Welcome to Continuous Wave, the weekly newsletter where we explore the history of broadcasting in the US and its ongoing impact in digital media today.
I’ve been trying to build to a dramatic plot point in the history of radio, when members of the Radio Writers Guild voted to strike against the entities — networks and agencies — that needed the writers’ talents but didn’t want to offer much money or credit. I promise I’m going to tell this story — but I want to get it right, and I keep encountering one more footnote to track down and one more nuance to consider. Thus we are, just like the characters in the interminable soap operas that once powered radio, on another digression. Fortunately this side quest involves the prose stylist, humorist and artist James Thurber.
Thurber is best known for his short story The Secret Life of Walter Mitty, about an ordinary man caught up in his own adventure-fantasies while he half-assedly runs errands with his wife. Thurber published it in The New Yorker in 1939, and Hollywood still keeps trying to turn Mitty’s imaginary life into a literally-minded movie, which misses the whole point.
Anyway, in 1948, The New Yorker gave a ton of print real estate to a four-part series by Thurber called Soapland! He enters the radio soap opera universe like a foreign correspondent — considering, each in turn, the writers, the ad agencies and brands, the actors, and the listeners. Thurber introduces readers to soap-production powerhouse couple Frank and Anne Hummert, whom CW readers also met here. The same year the Soapland series ran, Thurber compiled all the pieces, and other miscellaneous work, into a book called The Beast in Me and Other Animals. The book also features many of his iconic cartoons and quirky sketches.

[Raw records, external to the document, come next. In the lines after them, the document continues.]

(* ===== verification/Export.v ===== *)
(** The broker's side of a subscription: choosing the next batch
    (src/embarlet/topic_export.cc, the order-0 ring of src/embarlet/topic.cc) and
    sending it ([SubscribeNetworkThread] and [SendMessageData] of
    src/network_manager/network_manager.cc). *)

From S2P Require Import Prelude Bytes Wire StreamParser.
From S2P Require Import Commit CommitProofs Recovery.
Import wire.

Inductive SequencerType := EMBARCADERO | KAFKA | SCALOG | CORFU | LAZYLOG.
#[export] Instance SequencerType_eq_dec : EqDecision SequencerType.
Proof. solve_decision. Defined.
Definition kOrderPerBroker : Z := 1.
Definition kOrderTotal : Z := 2.
Definition sizeof_BatchHeader : Z := 128.

(** What an export call reads: the topic's constants, the broker's ring of
    headers by address, the index, the committed prefix and the payload bytes by
    address. *)
Record TopicView := mkTopicView {
  seq_type : SequencerType;
  order : Z;
  num_slots : Z;
  broker_id : Z;
  BATCHHEADERS_SIZE : Z;
  CXL_SIZE : Z;
  cxl_addr : Z;
  batch_headers_offset : Z;
  tinode_ordered : Z;
  ring : gmap Z BatchHeader;
  index : gmap Z GOIEntry;
  committed_seq : Z;
  payload : memory;
}.
Definition ring_start (v : TopicView) : Z := cxl_addr v + batch_headers_offset v.
Definition ring_end (v : TopicView) : Z := ring_start v + BATCHHEADERS_SIZE v.
Definition header_of (v : TopicView) (a : Z) : BatchHeader := default header_zero (ring v !! a).
Definition slot_address (v : TopicView) (i : Z) : Z := ring_start v + sizeof_BatchHeader * i.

The thing about Thurber by 1948 is that he was almost completely blind. A horrible childhood accident (getting shot in the face with an arrow by his brother) had destroyed one of his eyes, and it left the remaining one with a worsening condition called sympathetic ophthalmia. Thurber spent a fair amount of time in the hospital, getting operations to save his eyesight. One of his cartoons in the book hints at why daytime radio might have been something he chose to explore. If you can’t get away from it, why not write about it?